The most profound impact is noticed on organs with the highest oxygen requirements (brain, heart). Symptoms typically begin with headaches (COHb=10%), progressing to memory problems, confusion, hallucinations, abdominal discomfort (pain, vomiting), visual disturbances and seizures, leading to coma or even death (levels up to 50–70%). Patients with CHD may experience angina or arrhythmias with COHb levels of just 5–10%, whereas at higher levels even young patients develop myocardial depression[1,2]. The most common electrophysiologic abnormality is disruption of repolarization and prolongation of the QT interval. Since 1928 (the first recorded case of angina), many reports, even those from young children, have documented the influence of CO on coronary vessels. HF and pulmonary oedema are an unusual complication, mainly in patients with pre-existing disease. Myocardial dysfunction may present as regional wall motion abnormality or global left ventricular dysfunction. Lee et al. presented a case of left ventricular dysfunction with concomitant intraventricular thrombus and Swank et al., a case of reversible acute HF[3,4]. Yanir et al. reported two previously healthy young patients with cardiogenic shock, whereas Kuniavsky et al., a young patient with HF and complete recovery after HOT[5,6].
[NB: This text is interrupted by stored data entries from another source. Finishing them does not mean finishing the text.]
(* ===== verification/RateLimit.v ===== *)
(** * RateLimit: token buckets for the RPC interface

    Models [irondag-blockchain/src/rpc/rate_limit.rs]: the global limiter and
    the one with a bucket per client address.  An [Instant] is a number of
    nanoseconds; the operations take the time they read. *)

From S2P Require Import Prelude Types Float64.

Definition u32_max : Z := 2 ^ 32 - 1.
(** [u32] arithmetic of a release build. *)
Definition add32 (a b : u32) : u32 := (a + b) mod (u32_max + 1).
Definition sub32 (a b : u32) : u32 := (a - b) mod (u32_max + 1).

Record RateLimiter := MkLimiter { max_tokens : u32; tokens : u32; refill_rate : f64; last_refill : Z }.
Definition limiter_new (max : u32) (rate : f64) (now : Z) : RateLimiter := MkLimiter max max rate now.

(** [now.duration_since(t)] is zero when [t] is later. *)
Definition tokens_to_add (rate : f64) (last now : Z) : u32 :=
  f_as_uint u32_max (f_mul (as_secs_f64 (Z.max 0 (now - last))) rate).
Definition refill (max : u32) (rate : f64) (now : Z) (b : u32 * Z) : u32 * Z :=
  let add := tokens_to_add rate b.2 now in
  if 0 <? add then (Z.min (add32 b.1 add) max, now) else b.
Definition take_token (b : u32 * Z) : bool * (u32 * Z) :=
  if 0 <? b.1 then (true, (b.1 - 1, b.2)) else (false, b).

Definition try_acquire (now : Z) (l : RateLimiter) : bool * RateLimiter :=
  let '(ok, b) := take_token (refill (max_tokens l) (refill_rate l) now (tokens l, last_refill l)) in
  (ok, MkLimiter (max_tokens l) b.1 (refill_rate l) b.2).
Definition current_tokens (l : RateLimiter) : u32 := tokens l.

Record PerIpRateLimiter := MkPerIp { pi_max_tokens : u32; pi_refill_rate : f64; buckets : gmap IpAddr (u32 * Z) }.
Definition per_ip_new (max : u32) (rate : f64) : PerIpRateLimiter := MkPerIp max rate ∅.
Definition ip_try_acquire (ip : IpAddr) (now : Z) (l : PerIpRateLimiter) : bool * PerIpRateLimiter :=
  match buckets l !! ip with
  | Some b =>
      let '(ok, b) := take_token (refill (pi_max_tokens l) (pi_refill_rate l) now b) in
      (ok, MkPerIp (pi_max_tokens l) (pi_refill_rate l) (<[ip := b]> (buckets l)))
  | None =>
      (true, MkPerIp (pi_max_tokens l) (pi_refill_rate l) (<[ip := (sub32 (pi_max_tokens l) 1, now)]> (buckets l)))
  end.

(** ** Runs *)

(** Requests at the given times: the answers, and the limiter afterwards. *)
Fixpoint acquire_run (times : list Z) (l : RateLimiter) : list bool * RateLimiter :=
  match times with
  | [] => ([], l)
  | t :: ts => let '(ok, l1) := try_acquire t l in let '(oks, l2) := acquire_run ts l1 in (ok :: oks, l2)
  end.
Fixpoint ip_run (reqs : list (IpAddr * Z)) (l : PerIpRateLimiter) : list (IpAddr * bool) * PerIpRateLimiter :=
  match reqs with
  | [] => ([], l)
  | (ip, t) :: rs => let '(ok, l1) := ip_try_acquire ip t l in let '(oks, l2) := ip_run rs l1 in ((ip, ok) :: oks, l2)
  end.
(** The tokens the refills of a run were worth before the cap. *)
Fixpoint refilled (times : list Z) (l : RateLimiter) : Z :=
  match times with
  | [] => 0
  | t :: ts => tokens_to_add (refill_rate l) (last_refill l) t + refilled ts (snd (try_acquire t l))
  end.
Definition allowed (oks : list bool) : Z := Z.of_nat (length (List.filter id oks)).

(** ** Bounds *)

Lemma tokens_to_add_range rate last now : 0 <= tokens_to_add rate last now <= u32_max.
Proof. apply f_as_uint_range. unfold u32_max. lia. Qed.

Lemma add32_le a b : 0 <= a → 0 <= b → 0 <= add32 a b <= a + b.
Proof.
  intros. unfold add32. pose proof (Z.mod_pos_bound (a + b) (u32_max + 1) ltac:(unfold u32_max; lia)).
  pose proof (Z.mod_le (a + b) (u32_max + 1) ltac:(lia) ltac:(unfold u32_max; lia)). lia.
Qed.

Lemma refill_bounds max rate now b : 0 <= b.1 <= max →
  0 <= (refill max rate now b).1 <= max ∧ (refill max rate now b).1 <= b.1 + tokens_to_add rate b.2 now.
Proof.
  intros Hb. unfold refill. cbv zeta. pose proof (tokens_to_add_range rate b.2 now).
  destruct (0 <? _); cbn [fst]; [|lia]. pose proof (add32_le b.1 (tokens_to_add rate b.2 now)). lia.
Qed.

Definition limiter_ok (l : RateLimiter) : Prop := 0 <= tokens l <= max_tokens l.

Lemma try_acquire_spec now l : limiter_ok l →
  let '(ok, l') := try_acquire now l in
  limiter_ok l' ∧ max_tokens l' = max_tokens l ∧ refill_rate l' = refill_rate l ∧
  (if ok then 1 else 0) + tokens l' <= tokens l + tokens_to_add (refill_rate l) (last_refill l) now.
Proof.
  intros Hl. unfold try_acquire. pose proof (refill_bounds (max_tokens l) (refill_rate l) now (tokens l, last_refill l) Hl) as [Hr Ha].
  destruct (refill _ _ _ _) as [t last] eqn:Hf. cbn [fst snd] in *. unfold take_token. cbn [fst snd].
  destruct (Z.ltb_spec 0 t); unfold limiter_ok; cbn [tokens max_tokens refill_rate fst]; split_and!; lia || done.
Qed.

(** Whenever requests arrive, a limiter answers no more of them than it had
    tokens at first plus what its refills were worth, and it never holds more
    than its maximum. *)
Theorem rate_limit_bound times l : limiter_ok l →
  let '(oks, l') := acquire_run times l in
  limiter_ok l' ∧ max_tokens l' = max_tokens l ∧ allowed oks + tokens l' <= tokens l + refilled times l.
Proof.
  revert l. induction times as [|t ts IH]; intros l Hl; cbn [acquire_run refilled]; [unfold allowed, limiter_ok in *; cbn [List.filter length]; split_and!; lia|].
  pose proof (try_acquire_spec t l Hl) as Hs. destruct (try_acquire t l) as [ok l1] eqn:Ha. cbn [snd].
  destruct Hs as (Hl1 & Hm & Hr & Hb). specialize (IH l1 Hl1). destruct (acquire_run ts l1) as [oks l2].
  destruct IH as (Hl2 & Hm2 & Hb2). split_and!; [done|congruence|].
  unfold allowed in *. destruct ok; cbn [List.filter id length]; unfold id; cbn [length]; fold (@id bool); lia.
Qed.

(** A client is answered as if it were alone: the answers to one address in
    any interleaving are those to its own requests. *)
Theorem per_ip_isolated reqs ip l :
  List.filter (λ r : IpAddr * bool, bool_decide (r.1 = ip)) (ip_run reqs l).1 =
  (ip_run (List.filter (λ r : IpAddr * Z, bool_decide (r.1 = ip)) reqs) l).1.
Proof.
  assert (Hg : ∀ l1 l2, pi_max_tokens l1 = pi_max_tokens l2 → pi_refill_rate l1 = pi_refill_rate l2 →
    buckets l1 !! ip = buckets l2 !! ip →
    List.filter (λ r : IpAddr * bool, bool_decide (r.1 = ip)) (ip_run reqs l1).1 =
    (ip_run (List.filter (λ r : IpAddr * Z, bool_decide (r.1 = ip)) reqs) l2).1); [|by apply Hg].
  clear l. induction reqs as [|[ip' t] reqs IH]; intros l1 l2 Hm Hr Hb; [done|].
  cbn [ip_run List.filter fst]. destruct (ip_try_acquire ip' t l1) as [ok l1'] eqn:Ha.
  destruct (ip_run reqs l1') as [oks l1''] eqn:Hrun.
  assert (Hoks : oks = (ip_run reqs l1').1) by by rewrite Hrun. cbn [fst List.filter].
  destruct (decide (ip' = ip)) as [->|Hne].
  - rewrite !bool_decide_eq_true_2 by done. cbn [ip_run]. unfold ip_try_acquire in *. rewrite <- Hm, <- Hr, <- Hb.
    destruct (buckets l1 !! ip) as [b|] eqn:Hb1.
    + destruct (take_token _) as [ok' b'] eqn:Ht. simplify_eq.
      destruct (ip_run _ (MkPerIp _ _ (<[ip:=b']> (buckets l2)))) as [oks2 l2''] eqn:Hrun2. cbn [fst]. f_equal.
      erewrite IH; [by rewrite Hrun2|done|done|]. cbn. by rewrite !lookup_insert_eq.
    + simplify_eq. destruct (ip_run _ (MkPerIp _ _ (<[ip:=_]> (buckets l2)))) as [oks2 l2''] eqn:Hrun2. cbn [fst]. f_equal.
      erewrite IH; [by rewrite Hrun2|done|done|]. cbn. by rewrite !lookup_insert_eq.
  - rewrite !bool_decide_eq_false_2 by done. subst oks.
    assert (pi_max_tokens l1' = pi_max_tokens l1 ∧ pi_refill_rate l1' = pi_refill_rate l1 ∧ buckets l1' !! ip = buckets l1 !! ip)
      as (Hm' & Hr' & Hb').
    { unfold ip_try_acquire in Ha. repeat case_match; simplify_eq; cbn; by rewrite lookup_insert_ne. }
    apply IH; congruence.
Qed.

(** A limiter made for no requests at all lets the first one of each address
    through, and 2^32 - 1 more before its next refill. *)
Theorem zero_limit_lets_through ip now rate :
  let '(ok, l) := ip_try_acquire ip now (per_ip_new 0 rate) in
  ok = true ∧ buckets l !! ip = Some (u32_max, now).
Proof. unfold ip_try_acquire, per_ip_new. cbn [buckets]. rewrite lookup_empty. split; [done|]. cbn. by rewrite lookup_insert_eq. Qed.

(** After an idle time whose refill saturates, the sum wraps around and the
    bucket has one token less than before. *)
Lemma saturated_refill_takes_a_token max rate now t last :
  0 < t <= max → max <= u32_max → tokens_to_add rate last now = u32_max →
  (refill max rate now (t, last)).1 = t - 1.
Proof.
  intros Ht Hm Ha. unfold refill. cbn [fst snd]. rewrite Ha. cbn [fst]. change (0 <? u32_max) with true. cbn [fst].
  unfold add32. replace (t + u32_max) with (t - 1 + 1 * (u32_max + 1)) by lia.
  rewrite Z.mod_add, Z.mod_small by (unfold u32_max in *; lia). lia.
Qed.

Module RateLimitReference.
(** Two tokens, refilled ten times a second. *)
Definition ex_limiter : RateLimiter := limiter_new 2 (f_of_Z 10) 0.
Definition ex_times : list Z := [0; 1; 2; 150000000; 150000001].
Lemma rate_limit_bound_witness :
  let '(oks, l') := acquire_run ex_times ex_limiter in
  (limiter_ok l' ∧ max_tokens l' = 2 ∧ allowed oks + tokens l' <= 2 + refilled ex_times ex_limiter) ∧
  oks = [true; true; false; true; false].
Proof.
  pose proof (rate_limit_bound ex_times ex_limiter ltac:(unfold limiter_ok; cbn; lia)) as Hb.
  destruct (acquire_run ex_times ex_limiter) as [oks l'] eqn:Hr. split; [exact Hb|].
  apply (f_equal fst) in Hr. vm_compute in Hr. symmetry. exact Hr.
Defined.
End RateLimitReference.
Physical examination is of limited diagnostic value as findings are non-specific. Inhalation injury or burns should always alert the clinician to the possibility of CO exposure. Cherry-red skin, though rare, has been considered a sign of CO poisoning. Ophthalmologic examination may reveal bright-red retinal veins (a sensitive early sign) or papilloedema.
Diagnosis of acute CO poisoning must be confirmed by elevated COHb levels (3–4% in non-smokers, 10% in smokers), which may be reduced due to prior oxygen administration or a prolonged period since exposure. In patients with severe poisoning, ECG and cardiac biomarkers should be obtained. Elevated troponin I levels indicate cardiomyopathy or myocardial ischaemia, which is a predictor of mortality. Increased lactate levels are a severity index and correlate with neurologic outcome (levels >10 mmol/l may indicate concomitant cyanide poisoning).
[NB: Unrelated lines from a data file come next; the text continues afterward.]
(* ===== verification/NodePool.v ===== *)
(** * NodePool: the node's transaction pool with time locks

    Models [irondag-blockchain/src/node/pool.rs]. *)

From S2P Require Import Prelude Types Block.

Record NodePool := MkNodePool { np_transactions : gmap Hash Transaction; np_max_size : nat }.
Definition node_pool_new (max : nat) : NodePool := MkNodePool ∅ max.

Definition node_pool_add (t : Transaction) : SE NodePool string unit :=
  p ← se_get;
  if (np_max_size p <=? size (np_transactions p))%nat then fail "Transaction pool is full"%string else
  se_mod (λ p, MkNodePool (<[tx_hash t := t]> (np_transactions p)) (np_max_size p)).
Definition node_pool_get (p : NodePool) (h : Hash) : option Transaction := np_transactions p !! h.
Definition node_pool_remove (h : Hash) (p : NodePool) : option Transaction * NodePool :=
  (np_transactions p !! h, MkNodePool (delete h (np_transactions p)) (np_max_size p)).

(** A lock too far in the future; the sums wrap. *)
Definition lock_expired (current_block current_timestamp max_future : u64) (t : Transaction) : bool :=
  match execute_at_block t with Some b => add64 current_block max_future <? b | None => false end
  || match execute_at_timestamp t with Some ts => add64 current_timestamp 31536000 <? ts | None => false end.
Definition cleanup_expired (current_block current_timestamp max_future : u64) (p : NodePool) : NodePool :=
  MkNodePool (filter (λ ht, lock_expired current_block current_timestamp max_future ht.2 = false) (np_transactions p)) (np_max_size p).

Section Ready.
Context `{HashIter}.
Definition get_ready_transactions (p : NodePool) (current_block current_timestamp : u64) : list Transaction :=
  List.filter (λ t, is_ready_to_execute t current_block current_timestamp) (snd <$> hm_iter (np_transactions p)).
Definition get_all (p : NodePool) : list Transaction := snd <$> hm_iter (np_transactions p).
End Ready.

(** ** Properties *)

Inductive node_pool_step : NodePool → NodePool → Prop :=
| np_add t p : node_pool_step p (node_pool_add t p).2
| np_remove h p : node_pool_step p (node_pool_remove h p).2
| np_cleanup b ts m p : node_pool_step p (cleanup_expired b ts m p).

Definition node_pool_ok (p : NodePool) : Prop :=
  (size (np_transactions p) <= np_max_size p)%nat ∧ map_Forall (λ h t, tx_hash t = h) (np_transactions p).

Lemma node_pool_step_ok p p' : node_pool_ok p → node_pool_step p p' → node_pool_ok p'.
Proof.
  intros [Hs Hk] Hstep. destruct Hstep as [t p|h p|b ts m p].
  - unfold node_pool_add, mbind, SE_bind, se_get. cbn beta iota. destruct (Nat.leb_spec (np_max_size p) (size (np_transactions p))); [done|].
    split; cbn; [|by apply map_Forall_insert_2].
    destruct (np_transactions p !! tx_hash t) eqn:Hl; [rewrite map_size_insert_Some by eauto|rewrite map_size_insert_None by done]; lia.
  - split; cbn; [|by apply map_Forall_delete]. etransitivity; [|exact Hs]. apply map_subseteq_size, delete_subseteq.
  - split; cbn; [|intros h t [Ht _]%map_lookup_filter_Some; by apply Hk]. etransitivity; [|exact Hs]. apply map_subseteq_size, map_filter_subseteq.
Qed.

(** The pool never grows past its limit, keeps each transaction under its
    hash, and hands out for execution exactly the transactions whose time locks
    have passed. *)
Theorem node_pool_sound `{HashIter} max p b ts : rtc node_pool_step (node_pool_new max) p →
  (size (np_transactions p) <= np_max_size p)%nat ∧
  ∀ t, t ∈ get_ready_transactions p b ts ↔ np_transactions p !! tx_hash t = Some t ∧ is_ready_to_execute t b ts = true.
Proof.
  intros Hr. assert (Hok : node_pool_ok p).
  { apply rtc_ind_r with (P := node_pool_ok) in Hr; [done| |].
    - split; cbn; [rewrite map_size_empty; lia|apply map_Forall_empty].
    - intros y z _ Hyz Hy. by eapply node_pool_step_ok. }
  destruct Hok as [Hs Hk]. split; [done|]. intros t. unfold get_ready_transactions.
  rewrite elem_of_filter_b, list_elem_of_fmap. split.
  - intros [Hready ([h t'] & -> & Hin)]. cbn in *. rewrite hm_iter_perm, elem_of_map_to_list in Hin.
    by rewrite (Hk h t' Hin).
  - intros [Hl Hready]. split; [done|]. exists (tx_hash t, t). by rewrite hm_iter_perm, elem_of_map_to_list.
Qed.

(** A transaction that could be executed now is thrown out by the cleanup when
    the sum of the current block and the window wraps around. *)
Lemma cleanup_drops_ready t : execute_at_block t = Some 5 → execute_at_timestamp t = None →
  is_ready_to_execute t u64_max 0 = true → lock_expired u64_max 0 1 t = true.
Proof. intros Hb Ht _. unfold lock_expired. by rewrite Hb, Ht. Qed.

Module NodePoolReference.
Import BlockReference.
#[local] Existing Instance canonical_iter.
Lemma node_pool_sound_witness :
  (size (np_transactions (node_pool_add transfer (node_pool_new 3)).2) <= 3)%nat.
Proof. exact (proj1 (node_pool_sound 3 (node_pool_add transfer (node_pool_new 3)).2 0 0 (rtc_once _ _ (np_add _ _)))). Defined.
End NodePoolReference.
A brain CT scan may reveal cerebral oedema and/or focal low-density lesions (typically in the basal ganglia), which may predict permanent neurologic sequelae. Magnetic resonance imaging, diffusion-weighted and diffusion tensor imaging are more accurate and can visualize pathologic changes in the early stages. A late finding is diffuse cerebral atrophy due to neuronal necrosis and apoptosis.
HOT contributes to prompt elimination of COHb and may diminish permanent cognitive sequelae or mortality. Selection criteria (regardless of the COHb levels) include coma, cardiac ischaemia, focal neurologic deficits or neuropsychiatric disorders. Treatment complications may be decompression sickness, sinus and ear barotrauma, seizures, pneumothorax, gas embolism or visual disturbances.
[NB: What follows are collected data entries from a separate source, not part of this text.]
Lemma evict_remote k now t : (remote_of k (evict_lowest_peer now t).2 <= remote_of k t)%nat.
Proof.
  pose proof (evict_shape now t) as Hs. destruct (evict_lowest_peer now t) as [[a|] t']; [|by destruct Hs as [_ ->]].
  destruct Hs as (_ & _ & _ & Hty & _). unfold remote_of. cbn [snd]. rewrite Hty. apply remote_delete.
Qed.
Lemma evict_if_remote k c now t : (remote_of k (evict_if c now t) <= remote_of k t)%nat.
Proof. unfold evict_if. destruct c; [apply evict_remote|done]. Qed.

Lemma forget_ok max extra a t : tables_ok max extra t → tables_ok max extra (cleanup_peer_state_on_error a t).2.
Proof.
  intros [H1 H2 H3 H4 H5 H6]. unfold cleanup_peer_state_on_error. cbn [snd]. case_bool_decide; (split; cbn;
    [done|etransitivity; [apply subseteq_size|exact H2]; set_solver|by apply dec_subnet_le
    |unfold remote_of; cbn; etransitivity; [apply remote_delete|exact H4]|unfold remote_of; cbn; etransitivity; [apply remote_delete|exact H5]
    |intros b Hb; rewrite lookup_delete_ne by set_solver; apply H6; set_solver]).
Qed.
Lemma undo_ok max extra a t : tables_ok max extra t → tables_ok max extra (undo_connect a t).
Proof.
  intros [H1 H2 H3 H4 H5 H6]. unfold undo_connect. case_bool_decide; (split; cbn;
    [done|etransitivity; [apply subseteq_size|exact H2]; set_solver|by apply dec_subnet_le|done|done
    |intros b Hb; rewrite lookup_delete_ne by set_solver; apply H6; set_solver]).
Qed.

(** Steps that touch none of the tables the limits are about. *)
Lemma ok_same max extra t t' : t_peers t' = t_peers t → t_scores t' = t_scores t → t_types t' = t_types t →
  t_subnets t' = t_subnets t → t_max_peers t' = t_max_peers t → tables_ok max extra t → tables_ok max extra t'.
Proof.
  intros Hp Hs Ht Hn Hm [H1 H2 H3 H4 H5 H6]. split; unfold remote_of in *; rewrite ?Hp, ?Hs, ?Ht, ?Hn, ?Hm; done.
Qed.
Lemma remember_ok max extra a i t : tables_ok max extra t → tables_ok max extra (remember_identity a i t).
Proof. unfold remember_identity. destruct i; [by apply ok_same|done]. Qed.
Definition subnet_sizes (t : Tables) : gmap (u8 * u8) nat :=
  foldl (λ m a, match subnet_prefix_16 a with Some p => <[p := S (default 0%nat (m !! p))]> m | None => m end) ∅ (hs_iter (t_peers t)).
Definition saturated (m : gmap (u8 * u8) nat) (a : SocketAddr) : bool :=
  match subnet_prefix_16 a with Some p => (MAX_PEERS_PER_SUBNET_16 <=? default 0%nat (m !! p))%nat | None => false end.
Definition exchange_key (m : gmap (u8 * u8) nat) (a : SocketAddr) : Z :=
  match subnet_prefix_16 a with
  | Some p => if saturated m a then u64_max else Z.of_nat (default 0%nat (m !! p))
  | None => 0
  end.
(** Peers of other subnets that sent nearly the same list. *)
Definition sybil_penalty (a : SocketAddr) (received : gset SocketAddr) (scores : ScoreTable) (other : SocketAddr * gset SocketAddr) : ScoreTable :=
  if bool_decide (other.1 = a) then scores else
  if bool_decide (subnet_prefix_16 a = subnet_prefix_16 other.1) then scores else
  if f_ltb JACCARD_SYBIL_THRESHOLD (jaccard_similarity received other.2) then
    let dock := λ s, ps_set_failures (sat_add32 (ps_failure_count s) JACCARD_REPUTATION_PENALTY) s in
    alter dock other.1 (alter dock a scores)
  else scores.
Definition queue_connections (cx : Ctx) (l : list SocketAddr) (n : Node) : Node :=
  if negb (cx_connect cx) then n else
  if match cx_max_peers cx with Some max => (Z.to_nat max <=? size (t_peers (n_tables n)))%nat | None => false end then n else
  set_dialled (n_dialled n ++ take (CONNECT_QUEUE_SIZE - length (n_dialled n)) l) n.
Definition on_peers (cx : Ctx) (a : SocketAddr) (addresses : list string) : NM unit := λ n,
  let t := n_tables n in
  let self_advertise := default (addr_text (cx_listen cx)) (t_advertised t !! cx_listen cx) in
  let received := List.filter (λ p, negb (bool_decide (p = cx_listen cx)) && negb (bool_decide (addr_text p = self_advertise)))
                    (omap addr_parse addresses) in
  let sizes := subnet_sizes t in
  let set : gset SocketAddr := list_to_set received in
  let n := on_scores (λ s, foldl (sybil_penalty a set) s (hm_iter (t_lists t))) n in
  let n := set_tables (set_lists (<[a := set]> (t_lists (n_tables n))) (n_tables n)) n in
  let candidates := List.filter (λ p, negb (bool_decide (p ∈ t_peers t)) && negb (saturated sizes p))
                      (sort_by_key (exchange_key sizes) received) in
  (Ok tt, queue_connections cx candidates n).

Definition on_handshake (a : SocketAddr) (listen_addr : string) (capabilities : u32) : NM unit :=
  if negb (meets_required_capabilities capabilities) then fail (Network "insufficient capabilities") else
  se_mod (λ n, match addr_parse listen_addr with
               | Some _ => set_tables (set_advertised (<[a := listen_addr]> (t_advertised (n_tables n))) (n_tables n)) n
               | None => n
               end).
Despite aggressive treatment, many survivors (up to 19–37% after 6 years of poisoning) are at risk for permanent neurologic and psychiatric complications (memory loss, irritability, movement or speech disorders, depression, psychosis, suicidal tendency). Mortality is significant, even in small children, and depends on COHb levels, encephalopathy, cardiomyopathy, duration of cardiopulmonary arrest, delayed treatment and co-morbidities.
Acute HF is a rare, serious but potentially reversible complication of CO poisoning. Aggressive treatment, and particularly, pre-hospital supportive care and urgent transfer to the hospital are life-saving.